Certificat de l’administration fiscale : c’est quoi, à quoi sert-il et comment l’obtenir

L’autorité fiscale délivre un sésame que réclament banques, assureurs ou acheteurs publics pour jauger la fiabilité d’une entreprise. Ce document, nommé une attestation fiscale officielle, démontre votre sérieux face à la régularité des impôts.

Sans ce certificat, la candidature à un marché peut s’enliser ou une levée de fonds être gelée. L’administration le délivre uniquement lorsque la conformité des déclarations est vérifiable, que toutes des obligations de TVA sont acquittées et qu’apparaît un numéro SIRET valide. À défaut, la procédure s’interrompt brutalement, laissant fournisseurs ou investisseurs se tourner vers des dossiers jugés moins risqués par les comités de crédit.

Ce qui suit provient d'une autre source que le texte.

(** * statdir: a file based stats collector, verified over a shallow embedding

    The development follows [statdir.go].  A [Collector] owns a map of named
    64-bit counters; [Collect] creates the stats directory, writes the
    [STARTED] marker, then serves update requests one at a time, rewriting
    the file of the updated counter, until it is told to finish, at which
    point the deferred calls close the channels and write [FINISHED].

    The Go runtime and operating system are modelled explicitly:
    - an [int64] is a [Z] with the wrap-around of [atomic.AddInt64] written
      out;
    - the file system is a finite map from paths to contents together with
      the set of directories, on which [os.MkdirAll] and [ioutil.WriteFile]
      can fail;
    - the two channels the loop selects on are replaced by the list of
      messages the [select] receives, in the order it receives them;
    - every [ioutil.WriteFile] call and every received message is appended
      to a trace, so that ordering properties can be stated. *)

From Stdlib Require Import ZArith Ascii String List Lia.
From stdpp Require Import base option list gmap strings pretty fin_maps.

Local Open Scope string_scope.
Local Open Scope Z_scope.

#[local] Set Warnings "-clear-no-such-hyp".

(** ** Library functions of the Go standard library used by the package *)

Module strings.

(** [strings.ToUpper] on one byte of an ASCII string. *)
Definition upper_byte (a : ascii) : ascii :=
  let n := nat_of_ascii a in
  if ((97 <=? n) && (n <=? 122))%nat then ascii_of_nat (n - 32) else a.

(** [strings.ToUpper]: the bytes ['a'..'z'] are mapped to ['A'..'Z'].
    Bytes outside ASCII are kept (the Unicode case tables are not part of
    the model, names are taken to be ASCII). *)
Fixpoint ToUpper (s : string) : string :=
  match s with
  | EmptyString => EmptyString
  | String a s' => String (upper_byte a) (ToUpper s')
  end.

(** [strings.Join(elems, sep)]. *)
Fixpoint Join (elems : list string) (sep : string) : string :=
  match elems with
  | [] => ""
  | [e] => e
  | e :: es => e +:+ sep +:+ Join es sep
  end.

End strings.

Module path.

(** The [/]-separated elements of a path, empty ones included. *)
Fixpoint segments (s : string) : list string :=
  match s with
  | EmptyString => [""]
  | String a s' =>
      if Ascii.eqb a "/" then "" :: segments s'
      else match segments s' with
           | [] => [String a ""]
           | e :: es => String a e :: es
           end
  end.

(** One round of the loop of [path.Clean]; [out] holds the elements kept
    so far, the most recent first. *)
Definition clean_step (rooted : bool) (out : list string) (e : string)
    : list string :=
  if String.eqb e "" then out
  else if String.eqb e "." then out
  else if String.eqb e ".." then
    match out with
    | top :: rest => if String.eqb top ".." then e :: out else rest
    | [] => if rooted then [] else [e]
    end
  else e :: out.

(** [path.Clean]. *)
Definition Clean (p : string) : string :=
  if String.eqb p "" then "."
  else
    let rooted := String.prefix "/" p in
    let out := fold_left (clean_step rooted) (segments p) [] in
    let body := strings.Join (rev out) "/" in
    if rooted then "/" +:+ body
    else if String.eqb body "" then "." else body.

(** [path.Join]: the elements from the first non-empty one on are joined
    with slashes and the result is cleaned. *)
Fixpoint Join (elem : list string) : string :=
  match elem with
  | [] => ""
  | e :: es =>
      if String.eqb e "" then Join es
      else Clean (strings.Join elem "/")
  end.

End path.

Module strconv.

(** [strconv.FormatInt(v, 10)]. *)
Definition FormatInt (v : Z) : string := pretty v.

End strconv.

Module time.

(** A [time.Time]: the seconds elapsed since January 1, year 1,
    00:00:00 UTC, and the offset of the time's location east of UTC, in
    seconds. *)
Record Time := mkTime { sec : Z; offset : Z }.

(** The zero value of [time.Time]. *)
Definition zero : Time := mkTime 0 0.

Definition pad2 (n : Z) : string :=
  if n <? 10 then "0" +:+ pretty n else pretty n.

(** [appendInt(b, year, 4)]. *)
Definition pad4 (n : Z) : string :=
  let a := Z.abs n in
  let digits :=
    if a <? 10 then "000" +:+ pretty a
    else if a <? 100 then "00" +:+ pretty a
    else if a <? 1000 then "0" +:+ pretty a
    else pretty a in
  if n <? 0 then "-" +:+ digits else digits.

(** Year, month and day of the proleptic Gregorian calendar, from the
    number of days since January 1, year 1. *)
Definition civil (days : Z) : Z * Z * Z :=
  let z := days + 306 in
  let era := z / 146097 in
  let doe := z mod 146097 in
  let yoe := (doe - doe / 1460 + doe / 36524 - doe / 146096) / 365 in
  let doy := doe - (365 * yoe + yoe / 4 - yoe / 100) in
  let mp := (5 * doy + 2) / 153 in
  let d := doy - (153 * mp + 2) / 5 + 1 in
  let m := if mp <? 10 then mp + 3 else mp - 9 in
  let y := yoe + era * 400 + (if m <=? 2 then 1 else 0) in
  (y, m, d).

(** The zone of the layout [Z07:00]. *)
Definition format_zone (off : Z) : string :=
  if off =? 0 then "Z"
  else
    let zone := Z.quot off 60 in
    let a := Z.abs zone in
    (if zone <? 0 then "-" else "+") +:+ pad2 (a / 60) +:+ ":" +:+ pad2 (a mod 60).

(** [t.Format(time.RFC3339)], layout [2006-01-02T15:04:05Z07:00]. *)
Definition FormatRFC3339 (t : Time) : string :=
  let abs := sec t + offset t in
  let '(y, m, d) := civil (abs / 86400) in
  let s := abs mod 86400 in
  pad4 y +:+ "-" +:+ pad2 m +:+ "-" +:+ pad2 d +:+ "T" +:+
  pad2 (s / 3600) +:+ ":" +:+ pad2 (s mod 3600 / 60) +:+ ":" +:+ pad2 (s mod 60) +:+
  format_zone (offset t).

End time.

(** A Go [error] value. *)
Inductive error : Type :=
  | PathError (op : string) (path : string) (msg : string)
  | Errorf (msg : string).

Module os.

(** The part of the file system the package touches: the regular files
    with their contents, the directories, and the paths at which the
    process is not allowed to create or open anything.  Parent directories
    are not tracked. *)
Record FileSystem := mkFS {
  files : gmap string string;
  dirs : gset string;
  denied : gset string
}.

(** [os.MkdirAll(path, 0755)]: nothing to do when [path] is a directory
    already; an error when it is a regular file or cannot be created. *)
Definition MkdirAll (path : string) (fs : FileSystem)
    : FileSystem * option error :=
  if decide (path ∈ dirs fs) then (fs, None)
  else if decide (is_Some (files fs !! path)) then
    (fs, Some (PathError "mkdir" path "not a directory"))
  else if decide (path ∈ denied fs) then
    (fs, Some (PathError "mkdir" path "permission denied"))
  else (mkFS (files fs) ({[path]} ∪ dirs fs) (denied fs), None).

End os.

Module ioutil.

Ce que recouvre l’attestation de régularité fiscale

Pour l’administration fiscale, l’attestation de régularité dresse une photographie précise du profil fiscal d’un professionnel à l’instant T. Elle constitue une preuve de conformité attestant notamment le paiement des impôts exigibles. Ce document se fonde sur les écritures du compte fiscal de l’entreprise et tranquillise tout partenaire exigeant transparence et conformité attendue complète.

En complément des montants versés, le fisc vérifie que l’entreprise a transmis des déclarations à jour puis examine la situation au dernier mois précédent la requête. Pour une entreprise assujettie à la TVA, la taxe collectée et déductible figure aussi dans le contrôle. Les postes examinés sont les suivants :

  • Impôt sur les sociétés ou sur le revenu
  • Taxe sur la valeur ajoutée
  • Contributions sociales
  • Échéanciers ou plans de règlement

Cette revue valide la cohérence de l’attestation.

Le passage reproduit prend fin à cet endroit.